AUTHORS' CONCLUSIONS: While brief counselling interventions have been identified as successful for adults when delivered by physicians, this cannot be extrapolated to adults as parents in child health settings. Although several interventions, including parental education and counselling programmes, have been used to try to reduce children's tobacco smoke exposure, their effectiveness has not been clearly demonstrated.
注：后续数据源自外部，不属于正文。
(** The states of the client: after initialisation, between callbacks, and after
    other parts of the program have run, which may allocate and free string
    lists that no transfer uses. *)
Inductive reachable : sys W -> Prop :=
| reach_init o stat s s' :
    resolver_url o <> None -> no_transfers (part _ s) -> evs s = [] -> J (world s) ->
    https_client_init (D:=D) o stat s = Ok s' tt -> reachable s'
| reach_handle s ev s' :
    reachable s -> enabled (part _ s) ev -> handle ev s = Ok s' tt -> reachable s'
| reach_outside s s' sl :
    reachable s -> part _ s' = with_slists sl (part (https_client_t D) s) -> evs s' = evs s -> J (world s') ->
    lists_live (part (https_client_t D) s') -> header_live (part (https_client_t D) s') -> reachable s'.

Lemma reachable_healthy s : aborted = false -> reachable s -> healthy s.
Proof.
  intros Hab. induction 1 as [o stat s s' Hu Hn He HJ Hi|s ev s' _ IH Hen Hh|s s' sl _ IH Hp Ht HJ Hl Hh].
  - pose proof (client_init_run o stat s Hu Hn) as Hw. rewrite He in Hw. specialize (Hw (Permutation_refl _) HJ).
    unfold wp in Hw. by rewrite Hi in Hw.
  - pose proof (https_handle_run ev s Hab IH Hen) as Hw. unfold wp in Hw. rewrite Hh in Hw. apply Hw.
  - destruct IH as (ls & (Htr & Hb & _) & _ & _). exists ls. split; [|done]. split; [|split; [|done]].
    + rewrite Hp. by apply transfers_with_slists.
    + unfold balanced in *. by rewrite Ht, Hp.
Qed.

End Runs.

(** ** A run

    A resolver that answers a request over one connection: adding a transfer
    starts the timer, opens socket 3 and watches it; when the socket is ready
    the response arrives in two chunks and the transfer is done. *)

Definition sample_response1 : list byte := [x00; x07; x81; x80].
Definition sample_response2 : list byte := [x00; x01; x00; x01; x00; x00; x00; x00].

Definition resolver : Env :=
  {| env_state := unit;
     answer A c e :=
       match c in call A return A * unit with
       | Curl (Multi_add_handle _) =>
           ((0, [Cb_timer 0; Cb_opensocket true AF_INET true; Cb_socket (Some 1%positive) 3 1]), e)
       | Curl (Multi_socket_action _ _) =>
           ((0, [Cb_write 1 sample_response1 1 4; Cb_write 1 sample_response2 1 8; Cb_socket (Some 1%positive) 3 4]), e)
       | Curl_multi_info_read => ([Msg_done 1 0], e)
       | c => (generous_answer c, e)
       end |}.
The review was unable to determine if any one intervention reduced parental smoking and child exposure more effectively than others, although seven studies were identified that reported motivational interviewing or intensive counselling provided in clinical settings was effective.

摘要

背景

儿童接触他人的香烟烟雾(环境烟草烟雾,即 ETS)与一系列不良健康后果相关。父母吸烟是儿童接触 ETS 的常见来源。大龄儿童在儿童保育或教育环境中也有接触 ETS 的风险。在全球范围内,预防婴幼儿期接触香烟烟雾对改善儿童健康具有巨大潜力。

目的

确定旨在减少儿童接触 ETS 的干预措施的有效性。

检索方法

我们检索了考克兰烟草成瘾小组专业注册库,并对考克兰对照试验中央注册库(CENTRAL)、MEDLINE、PsycINFO、EMBASE、CINAHL、ERIC 以及社会科学引文索引和科学引文索引(Web of Knowledge)进行了额外检索。最近一次检索日期为 2013 年 9 月。

入选标准

有或无随机分配的对照试验。干预措施必须针对参与婴幼儿(0 至 12 岁)护理和教育的参与者(父母及其他家庭成员、儿童保育工作者和教师)。所有减少儿童接触 ETS 的机制以及吸烟预防、戒烟和控制项目均包括在内。这些包括健康促进、社会行为疗法、技术、教育和临床干预。

数据收集与分析

两位作者独立评估研究并提取数据。由于方法和结局测量的异质性,无法进行汇总测量,结果采用叙述性综合。

主要结果

57 项研究符合纳入标准。7 项研究被判定为偏倚风险低,27 项研究被判定总体偏倚风险不明确,23 项研究被判定为偏倚风险高。7 项干预措施针对人群或社区环境,23 项研究在“健康儿童”医疗环境中进行,24 项在“患病儿童”医疗环境中进行。另外两项在儿科诊所进行的研究未明确就诊儿童是健康还是患病,还有一项研究包括了健康和患病儿童就诊。36 项研究来自北美,14 项在其他高收入国家,7 项研究来自低收入或中等收入国家。在 57 项研究中,只有 14 项在减少儿童 ETS 接触方面有统计学显著的干预效果。在这 14 项研究中,6 项使用了儿童 ETS 接触的客观测量方法。其中 8 项研究偏倚风险高,4 项风险不明确,2 项偏倚风险低。显示有显著效果的研究采用了多种干预措施:7 项使用强化咨询或动机性访谈;另一项使用电话咨询;一项使用基于学校的策略;一项使用图画书;两项使用教育家访;一项使用简短干预,还有一项研究未描述干预措施。在 42 项未显示儿童 ETS 接触显著减少的研究中,14 项使用了更强化的咨询或动机性访谈,9 项使用简短建议或咨询,6 项使用儿童 ETS 接触生物测量的反馈,1 项使用母体可替宁的反馈,2 项使用电话戒烟建议或支持,8 项使用教育家访,1 项使用小组会议,1 项使用信息包和信件,1 项使用小册子和禁烟标志,1 项使用基于学校的政策和健康促进。在 57 项研究中的 32 项中,无论分配到干预组还是对照组,研究中的儿童 ETS 接触都有所减少。一项研究并非旨在减少儿童烟草烟雾接触,而是旨在减轻哮喘症状,结果发现接受动机性访谈的组症状显著减轻。我们几乎没有发现证据表明在健康婴儿、儿童呼吸道疾病和其他儿童疾病环境作为父母戒烟干预背景时,干预措施的有效性存在差异。

作者结论

虽然简短咨询干预措施在由医生实施时已被确定对成年人有效,但不能推断在儿童健康环境中作为父母的成年人也有效。尽管包括父母教育和咨询项目在内的几种干预措施已被用于尝试减少儿童烟草烟雾接触,但其有效性尚未得到明确证明。该综述无法确定是否有任何一种干预措施比其他措施更有效地减少父母吸烟和儿童接触,尽管有 7 项研究报告称在临床环境中提供的动机性访谈或强化咨询是有效的。